Kalian tahu kenapa bisa terjadi?

Kalian tahu bagaimana?

Kalian tahu kenapa sampai jatuh sedalam itu?

Kalian tahu kenapa?

Tangan kekar Miyuki mengusap cermin, membelai pantulan dirinya yang tersenyum. Kilat matanya sirna, hawa kosong memenuhi sekaligus mengisi kegelapan yang sejak lama terpendam. Rasa bahagia itu menyeruak, Miyuki tidak bisa membohongi dirinya sendiri melihat pertandingan tadi.

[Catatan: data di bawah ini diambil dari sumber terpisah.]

(* ===== verification/Prelude.v ===== *)
(** * Sextant: a verified model of the engine's storage and filter core

    Sextant is a vector index kept in one file: a page file with an allocator and a
    double superblock, a tree of nodes whose leaves hold quantized codes, row ids
    and typed filter columns, a cache of leaf extents, and searches that prune
    leaves by summaries and evaluate predicates on rows.  This library models the
    deterministic core of it, on bytes and machine integers, and proves it correct.

    ** Reading the model

    A C++ value is a [Z] with its wrap-around written out ([u8], [u16], [u32],
    [u64]); a byte buffer is a [list Z]; a struct is a Record and its memory image the
    little-endian encoding of its fields ([encode_fields]); a pointer into a buffer is
    an offset.  A call returns [res A]: [Ok], a thrown [sextant::Error], or
    [UndefinedBehaviour] when the C++ would touch memory outside a buffer or vector or
    an object that was freed; so every theorem that says a call is [Ok] also says that
    it makes no such access.  Counted loops are [for_range]; other loops carry fuel,
    and running out of it is the fault [OutOfFuel], from which no theorem concludes
    anything: each one states that the code returns.  Third-party code is a parameter:
    rapidhash, [std::stod], the C library's trigonometric functions, the kernel's short
    reads and writes, the TOML parser, the trained quantizers.

    ** Files, and the source each one models (all under src/src/ unless said)

    - Prelude: machine integers, faults, loops, byte buffers, encodings.
    - Doubles: [float] and [double] as Standard Library [spec_float].
    - Schema: include/sextant/schema.hpp, column types and predicates.
    - FilterHash: tree/filter_hash.hpp, bloom filters.
    - FilterColumns: tree/filter_column_write.hpp, tree/filter_column_read.hpp and the
      parser of tree/filter_scan.cpp: the per-leaf columns as bytes.
    - FilterScan: tree/filter_scan.cpp, predicate evaluation on rows.
    - FilterSummary, FilterPruning: summaries, their merge, and pruning by them.
    - PageFile: tree/page_file.cpp; the interface [PageStore] with its laws
      [PageStoreLaws], which every component above the file is written against, and
      its instance for the file.
    - TreeNodes: tree/tree_nodes.hpp, headers, checksums and leaf layouts.
    - PageAllocator: tree/page_allocator.cpp.  Superblock: tree/superblock.cpp.
    - Ownership: who owns which extents (the allocator's promise to its clients).
    - Fsck, FsckWalk, FsckRuns: tree/fsck.cpp, the walk, the accounting, the repair.
    - FrequencySketch: storage/frequency_sketch.hpp.
    - LeafExtentCache: tree/leaf_extent_cache.cpp, a shard, its critical sections and
      the lock-free accesses of [unpin], one definition each; LeafCacheSafety,
      LeafCacheSections, LeafCacheFill, LeafCacheRuns: its invariant, kept by every
      section and every access to an entry that is still there, and so by every
      interleaving of them; IntrusiveList: the pointer lists the cache model takes as
      sequences; EntryLifetime: the accesses of [unpin] between those of an eviction.
    - FastScanCodes, FastScanLeaves: the interleaved code blocks of
      tree/coders/coder_util.hpp and tree/coders/global_pq_coder.cpp.
    - LeafStore: tree/ivf_tree_mutate.cpp, reading and writing leaves through the leaf
      table, the commit of a mutation, defragmentation; LeafStoreSafety,
      LeafStoreCommit, LeafStoreRuns: its invariant ([index_ok]: every extent of the
      index owned once), the blobs of a commit, and what the three establish.
    - FilterBytes, CompactLeaf, DeleteBatch: [delete_batch] of the same file, from the
      scan for the ids over the compaction of each leaf to the commit; [leaf_holds]
      says which rows a leaf stores and composes TreeNodes, FastScanLeaves and
      FilterColumns.
    - TopW: the bounded heaps of tree/leaf_coder.hpp, and [topw], the specification
      every client is proved against: the [W] least elements of a list.
    - ScanKernels: the block kernels of simd_kernels.hpp, as lists of lanes.
      LeafScan, LeafScanRuns: [scan_leaf] of the product quantizer coders, from a leaf
      extent to the heap.  ScalarScan: the candidate buffer of the scalar coders.
    - CutTopk: [cut_topk_results_] of tree/ivf_tree_search.cpp, the tail of a search.
    - SweepPool, BatchSweep: the same file's [search_batch], from the probe sets to the
      answer of a swept query, against the interface [LeafCoder] with its promise
      [LeafCoderScan]; BatchSweepInv, BatchRefs: its invariant, kept by every scan and
      harvest, and the cover of all refs by any schedule of the workers; BatchSearch: the
      search of one query, brute-force fallback included, [search_batch] itself, and the
      theorem of what the batch answers; BatchRuns: the instance of the interface for
      the global product quantizer.
    - BatchScheduler: tree/batch_scheduler.cpp, a definition per critical section and
      the threads as step relations ([work], what the threads do, and [env], what
      comes from outside), against the interface [BatchIndex] with its laws
      [BatchIndexLaws]; SchedulerInv: its invariant; SchedulerAnswers: what futures
      resolve to; SchedulerDrain: [stop]; SchedulerRuns: the instance of the interface
      by BatchSearch, with routing a parameter that may give up on a query, and runs.

    ** What the theorems show

    - Storage: an allocation returns pages nobody owns and keeps every other page; any
      step of a client keeps the pages of its other extents; the bitmap
      survives a flush and a load; a commit of the superblock is atomic under a crash
      at any sector.
    - Layout: the regions of every leaf family are disjoint and inside the extent the
      size was computed for; headers round trip; the CRC is the remainder of the long
      division by the generator of IEEE 802.3, and detects short bursts.
    - Filters: filter columns round trip, and reading, selecting and appending rows
      act on the table of cells; the search loop returns exactly the rows that match;
      the batched evaluation is the scalar one on what it handles; a summary never
      prunes a leaf that has a matching row; a bloom filter has no false negative.  The
      queries and columns this holds for are in the theorems' comments.
    - Fsck: its verdict is sound, it writes only to repair, a repair rebuilds bitmap
      and free list, a second run is clean; the walk ends on a tree whose pointers are
      acyclic and only there.
    - Cache: the pin contract under every interleaving, and memory safety but for three
      accesses of [unpin] to an entry another thread has freed, which happen; admission
      keeps the window in budget; the sketch never underestimates; an entry is freed
      once.
    - Codes: encoding and extracting are inverse, appending and compacting are the list
      operations.
    - Searches: a scan of a leaf keeps the least of its codes and of what was offered
      before, on every variant of the kernels whose accumulators do not overflow; the
      integer keys order as the distances do; the tail returns the nearest rows, each
      once, in an order that does not depend on how the candidates were found; and the
      batch search, which reads a leaf once for all queries and forgets it, answers each
      query as the single search does, under its own settings or, when its routing gave
      up, under the base configuration.
    - Scheduler: whatever the interleaving, a future resolves to what the single search
      returns for its query, at a number of neighbours no smaller than its own; each
      query is in one place or resolved once, the sweeps in flight are bounded, no
      wake-up is lost as long as no sweep throws, the most urgent queries are launched
      first, and after [stop] every promise is resolved within a bounded number of steps.
    - Mutations: a written leaf is read back and no other changes; a commit leaves a
      file from which the same leaves and an allocator that owns all extents are
      loaded; defragmentation changes no leaf; a deletion removes exactly the rows with
      the given ids, each with its code and cells.

    ** Bounds

    File sizes are at most [max_pages] = 2^51 pages (the byte offset fits [off_t]).
    Fuel: a read or write loop gets one unit per byte, since every system call that
    does not fail transfers at least one; the walk of fsck gets any fuel, and
    [walk_ends] gives the amount that is enough; other loops are structural.

    ** Not modelled

    Floating-point training and routing (the quantizers, the dot product kernels, the PCA
    plane, k-means, the build pipeline, the descent to the leaves) compute results with
    no exact specification.  The OS layer (direct and buffered I/O, thread pools, mmap),
    the command line tools, the C API, logging, metrics, TOML and the vendored code
    only call libraries or each other. *)
From stdpp Require Export base tactics numbers list gmap.
From Stdlib Require Export ZArith Lia.
#[export] Set Default Goal Selector "!".
Open Scope Z_scope.

(** ** Machine integers: a w-bit unsigned value is a [Z] in [0, 2^w) *)

Definition u8 (x : Z) : Z := x mod 2 ^ 8.
Definition u16 (x : Z) : Z := x mod 2 ^ 16.
Definition u32 (x : Z) : Z := x mod 2 ^ 32.
Definition u64 (x : Z) : Z := x mod 2 ^ 64.
Definition UINT32_MAX : Z := 2 ^ 32 - 1.
Definition UINT64_MAX : Z := 2 ^ 64 - 1.

Lemma u64_id x : 0 ≤ x < 2 ^ 64 → u64 x = x.
Proof. apply Z.mod_small. Qed.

Semuanya sangat menghibur. Pengalaman tidak terlupakan.

Miyuki tertawa kecil, suaranya sangat pelan, tapi jika jeli, makan akan terasa mengerikan.

"Ini semua adalah karma, kalian meluapkan amarah tanpa mendasar kalian padaku. Dan semua berbalik pada kalian, hancur dan membekas kuat." Miyuki tidak tahan mengeluarkan suaranya, berbincang pada pantulan dirinya.

"Benar," sebuah suara yang familiar, memeluk leher Miyuki lembut dan mengusap rambutnya, "beginilah putraku yang seharusnya. Hancurkan mereka, berikan penderitaan sebanyak-banyaknya. Biarkan mereka yang menyakitimu mendapatkan pembalasan dua–tidak, sepuluh kali lipat lebih dari yang mereka berikan padamu, Kazuya."

Miyuki tersenyum, tangannya menyentuh lengan halus yang melingkar sempurna memberikan kehangatn, "Tentu saja, ibu."

.

.

.

Besambung...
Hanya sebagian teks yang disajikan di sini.